(* ===== verification/Malloc.v ===== *)
(** * The heap of a user program: [libc/malloc.c], [sbrk] of [libc/syscall.c]

    A descriptor [m_node] is its address with the block it describes; the three
    lists are the sequences of the descriptors linked in them.  The answer of the
    kernel to a new break is a parameter.  [sbrk] takes a [long], so that a size of
    [2^63] or more is a negative number for it. *)

From S2P Require Import Prelude.

Definition EACH_BRK : Z := 0x2000.
Definition NODE_INC_SIZE : Z := 1024.

(** [sizeof(m_node)]: two links, a pointer and a size. *)
Definition sizeof_m_node : Z := 32.

Record m_node := mk_node { addr : Z; ptr : Z; size : Z }.

Record heap := mk_heap {
  m_free_node : list Z;
  m_free : list m_node;
  m_busy : list m_node;
  _brk : Z }.

Definition set_nodes (h : heap) (l : list Z) : heap := mk_heap l (m_free h) (m_busy h) (_brk h).
Definition set_free (h : heap) (l : list m_node) : heap := mk_heap (m_free_node h) l (m_busy h) (_brk h).
Definition set_busy (h : heap) (l : list m_node) : heap := mk_heap (m_free_node h) (m_free h) l (_brk h).
Definition set_brk (h : heap) (v : Z) : heap := mk_heap (m_free_node h) (m_free h) (m_busy h) v.

Section Heap.
(** The result of the system call [brk]: 0 for success. *)
Variable brk : Z -> Z.

(** The old break, or NULL; the argument is a [long]. *)
Definition sbrk (h : heap) (n : Z) : Z * heap :=
  let old_brk := _brk h in
  let new_brk := u64 (old_brk + i64 n) in
  if old_brk =? new_brk then (old_brk, h)
  else if negb (brk new_brk =? 0) then (NULL, h)
  else (old_brk, set_brk h new_brk).

Definition new_nodes (a : Z) : list Z := (fun i => a + i * sizeof_m_node) <$> seqZ 0 NODE_INC_SIZE.

(** NULL when there is no memory for more descriptors. *)
Definition alloc_node (h : heap) : option (Z * heap) :=
  match m_free_node h with
  | a :: l => Some (a, set_nodes h l)
  | [] =>
      let '(a, h) := sbrk h (NODE_INC_SIZE * sizeof_m_node) in
      if a =? NULL then Some (NULL, h)
      else match m_free_node h ++ new_nodes a with
           | b :: l => Some (b, set_nodes h l)
           | [] => None
           end
  end.

Definition free_node (h : heap) (a : Z) : heap := set_nodes h (a :: m_free_node h).

Definition __malloc_init (h : heap) : option heap :=
  let h := mk_heap [] [] [] (_brk h) in
  let '(a, h) := sbrk h (NODE_INC_SIZE * sizeof_m_node) in
  if a =? NULL then Some h
  else
    let h := set_nodes h (m_free_node h ++ new_nodes a) in
    r ← alloc_node h;
    let '(n, h) := r in
    if n =? NULL then None
    else let '(p, h) := sbrk h EACH_BRK in Some (set_free h (mk_node n p EACH_BRK :: m_free h)).

(** The loop of [merge_free]: the free list with [node] in its place, and the
    descriptors given back. *)
Fixpoint merge_loop (node : m_node) (l : list m_node) (nodes : list Z) : list m_node * list Z :=
  match l with
  | [] => ([node], nodes)
  | entry :: l' =>
      if ptr entry + size entry =? ptr node then
        merge_loop (mk_node (addr node) (ptr entry) (size node + size entry)) l' (addr entry :: nodes)
      else if ptr node + size node =? ptr entry then
        merge_loop (mk_node (addr node) (ptr node) (size node + size entry)) l' (addr entry :: nodes)
      else if ptr node <? ptr entry then (node :: l, nodes)
      else let '(r, nodes) := merge_loop node l' nodes in (entry :: r, nodes)
  end.

Definition merge_free (h : heap) (node : m_node) : heap :=
  let '(l, nodes) := merge_loop node (m_free h) (m_free_node h) in
  mk_heap nodes l (m_busy h) (_brk h).

(** The first descriptor with a property, and the others. *)
Fixpoint take_first (f : m_node -> bool) (l : list m_node) : option (m_node * list m_node) :=
  match l with
  | [] => None
  | n :: l => if f n then Some (n, l) else r ← take_first f l; Some (r.1, n :: r.2)
  end.

Definition round_size (n : Z) : Z := Z.land (u64 (n + 0x7)) (u64 (Z.lnot 0x7)).

(** The block of [malloc] before it is cut: from the free list or from [sbrk];
    [inr] is a failure. *)
Definition find_block (h : heap) (sz : Z) : option ((m_node * heap) + heap) :=
  match take_first (fun n => sz <=? size n) (m_free h) with
  | Some (node, l) => Some (inl (node, set_free h l))
  | None =>
      r ← alloc_node h;
      let '(a, h) := r in
      if a =? NULL then None
      else
        let n := if EACH_BRK <? sz then sz else EACH_BRK in
        let '(p, h) := sbrk h n in
        Some (if p =? NULL then inr h else inl (mk_node a p n, h))
  end.

Definition malloc (h : heap) (n : Z) : option (Z * heap) :=
  let sz := round_size n in
  b ← find_block h sz;
  match b with
  | inr h => Some (NULL, h)
  | inl (node, h) =>
      if sz <? size node then
        r ← alloc_node h;
        let '(a, h) := r in
        if a =? NULL then Some (NULL, h)
        else
          let h := merge_free h (mk_node a (ptr node + sz) (size node - sz)) in
          Some (ptr node, set_busy h (m_busy h ++ [mk_node (addr node) (ptr node) sz]))
      else Some (ptr node, set_busy h (m_busy h ++ [node]))
  end.

Definition free (h : heap) (p : Z) : heap :=
  if p =? NULL then h
  else match take_first (fun n => ptr n =? p) (m_busy h) with
       | Some (node, l) => merge_free (set_busy h l) node
       | None => h
       end.

(** ** Invariant *)

(** How many of the regions (start and length) hold the byte [x]. *)
Definition ind (a n x : Z) : Z := if (a <=? x) && (x <? a + n) then 1 else 0.

Fixpoint cover (l : list (Z * Z)) (x : Z) : Z :=
  match l with [] => 0 | (a, n) :: l => ind a n x + cover l x end.

Definition node_regions (l : list Z) : list (Z * Z) := (fun a => (a, sizeof_m_node)) <$> l.
Definition blocks (l : list m_node) : list (Z * Z) := (fun n => (ptr n, size n)) <$> l.

(** Everything the allocator keeps: descriptors, in use or not, and blocks. *)
Definition regions (h : heap) : list (Z * Z) :=
  node_regions (m_free_node h ++ (addr <$> m_free h) ++ (addr <$> m_busy h)) ++ blocks (m_free h) ++ blocks (m_busy h).

(** Sorted, apart from each other and never adjacent. *)
Fixpoint chain (lo : Z) (l : list m_node) : Prop :=
  match l with [] => True | n :: l => lo < ptr n /\ 0 < size n /\ chain (ptr n + size n) l end.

The task
Restate the records word for word, leaving nothing out.

Task output
(* ===== verification/Malloc.v ===== *)
(** * The heap of a user program: [libc/malloc.c], [sbrk] of [libc/syscall.c]

    A descriptor [m_node] is its address with the block it describes; the three
    lists are the sequences of the descriptors linked in them.  The answer of the
    kernel to a new break is a parameter.  [sbrk] takes a [long], so that a size of
    [2^63] or more is a negative number for it. *)

From S2P Require Import Prelude.

Definition EACH_BRK : Z := 0x2000.
Definition NODE_INC_SIZE : Z := 1024.

(** [sizeof(m_node)]: two links, a pointer and a size. *)
Definition sizeof_m_node : Z := 32.

Record m_node := mk_node { addr : Z; ptr : Z; size : Z }.

Record heap := mk_heap {
  m_free_node : list Z;
  m_free : list m_node;
  m_busy : list m_node;
  _brk : Z }.

Definition set_nodes (h : heap) (l : list Z) : heap := mk_heap l (m_free h) (m_busy h) (_brk h).
Definition set_free (h : heap) (l : list m_node) : heap := mk_heap (m_free_node h) l (m_busy h) (_brk h).
Definition set_busy (h : heap) (l : list m_node) : heap := mk_heap (m_free_node h) (m_free h) l (_brk h).
Definition set_brk (h : heap) (v : Z) : heap := mk_heap (m_free_node h) (m_free h) (m_busy h) v.

Section Heap.
(** The result of the system call [brk]: 0 for success. *)
Variable brk : Z -> Z.

(** The old break, or NULL; the argument is a [long]. *)
Definition sbrk (h : heap) (n : Z) : Z * heap :=
  let old_brk := _brk h in
  let new_brk := u64 (old_brk + i64 n) in
  if old_brk =? new_brk then (old_brk, h)
  else if negb (brk new_brk =? 0) then (NULL, h)
  else (old_brk, set_brk h new_brk).

Definition new_nodes (a : Z) : list Z := (fun i => a + i * sizeof_m_node) <$> seqZ 0 NODE_INC_SIZE.

(** NULL when there is no memory for more descriptors. *)
Definition alloc_node (h : heap) : option (Z * heap) :=
  match m_free_node h with
  | a :: l => Some (a, set_nodes h l)
  | [] =>
      let '(a, h) := sbrk h (NODE_INC_SIZE * sizeof_m_node) in
      if a =? NULL then Some (NULL, h)
      else match m_free_node h ++ new_nodes a with
           | b :: l => Some (b, set_nodes h l)
           | [] => None
           end
  end.

Definition free_node (h : heap) (a : Z) : heap := set_nodes h (a :: m_free_node h).

Definition __malloc_init (h : heap) : option heap :=
  let h := mk_heap [] [] [] (_brk h) in
  let '(a, h) := sbrk h (NODE_INC_SIZE * sizeof_m_node) in
  if a =? NULL then Some h
  else
    let h := set_nodes h (m_free_node h ++ new_nodes a) in
    r ← alloc_node h;
    let '(n, h) := r in
    if n =? NULL then None
    else let '(p, h) := sbrk h EACH_BRK in Some (set_free h (mk_node n p EACH_BRK :: m_free h)).

(** The loop of [merge_free]: the free list with [node] in its place, and the
    descriptors given back. *)
Fixpoint merge_loop (node : m_node) (l : list m_node) (nodes : list Z) : list m_node * list Z :=
  match l with
  | [] => ([node], nodes)
  | entry :: l' =>
      if ptr entry + size entry =? ptr node then
        merge_loop (mk_node (addr node) (ptr entry) (size node + size entry)) l' (addr entry :: nodes)
      else if ptr node + size node =? ptr entry then
        merge_loop (mk_node (addr node) (ptr node) (size node + size entry)) l' (addr entry :: nodes)
      else if ptr node <? ptr entry then (node :: l, nodes)
      else let '(r, nodes) := merge_loop node l' nodes in (entry :: r, nodes)
  end.

Definition merge_free (h : heap) (node : m_node) : heap :=
  let '(l, nodes) := merge_loop node (m_free h) (m_free_node h) in
  mk_heap nodes l (m_busy h) (_brk h).

(** The first descriptor with a property, and the others. *)
Fixpoint take_first (f : m_node -> bool) (l : list m_node) : option (m_node * list m_node) :=
  match l with
  | [] => None
  | n :: l => if f n then Some (n, l) else r ← take_first f l; Some (r.1, n :: r.2)
  end.

Definition round_size (n : Z) : Z := Z.land (u64 (n + 0x7)) (u64 (Z.lnot 0x7)).

(** The block of [malloc] before it is cut: from the free list or from [sbrk];
    [inr] is a failure. *)
Definition find_block (h : heap) (sz : Z) : option ((m_node * heap) + heap) :=
  match take_first (fun n => sz <=? size n) (m_free h) with
  | Some (node, l) => Some (inl (node, set_free h l))
  | None =>
      r ← alloc_node h;
      let '(a, h) := r in
      if a =? NULL then None
      else
        let n := if EACH_BRK <? sz then sz else EACH_BRK in
        let '(p, h) := sbrk h n in
        Some (if p =? NULL then inr h else inl (mk_node a p n, h))
  end.

Definition malloc (h : heap) (n : Z) : option (Z * heap) :=
  let sz := round_size n in
  b ← find_block h sz;
  match b with
  | inr h => Some (NULL, h)
  | inl (node, h) =>
      if sz <? size node then
        r ← alloc_node h;
        let '(a, h) := r in
        if a =? NULL then Some (NULL, h)
        else
          let h := merge_free h (mk_node a (ptr node + sz) (size node - sz)) in
          Some (ptr node, set_busy h (m_busy h ++ [mk_node (addr node) (ptr node) sz]))
      else Some (ptr node, set_busy h (m_busy h ++ [node]))
  end.

Definition free (h : heap) (p : Z) : heap :=
  if p =? NULL then h
  else match take_first (fun n => ptr n =? p) (m_busy h) with
       | Some (node, l) => merge_free (set_busy h l) node
       | None => h
       end.

(** ** Invariant *)

(** How many of the regions (start and length) hold the byte [x]. *)
Definition ind (a n x : Z) : Z := if (a <=? x) && (x <? a + n) then 1 else 0.

Fixpoint cover (l : list (Z * Z)) (x : Z) : Z :=
  match l with [] => 0 | (a, n) :: l => ind a n x + cover l x end.

Definition node_regions (l : list Z) : list (Z * Z) := (fun a => (a, sizeof_m_node)) <$> l.
Definition blocks (l : list m_node) : list (Z * Z) := (fun n => (ptr n, size n)) <$> l.

(** Everything the allocator keeps: descriptors, in use or not, and blocks. *)
Definition regions (h : heap) : list (Z * Z) :=
  node_regions (m_free_node h ++ (addr <$> m_free h) ++ (addr <$> m_busy h)) ++ blocks (m_free h) ++ blocks (m_busy h).

(** Sorted, apart from each other and never adjacent. *)
Fixpoint chain (lo : Z) (l : list m_node) : Prop :=
  match l with [] => True | n :: l => lo < ptr n /\ 0 < size n /\ chain (ptr n + size n) l end.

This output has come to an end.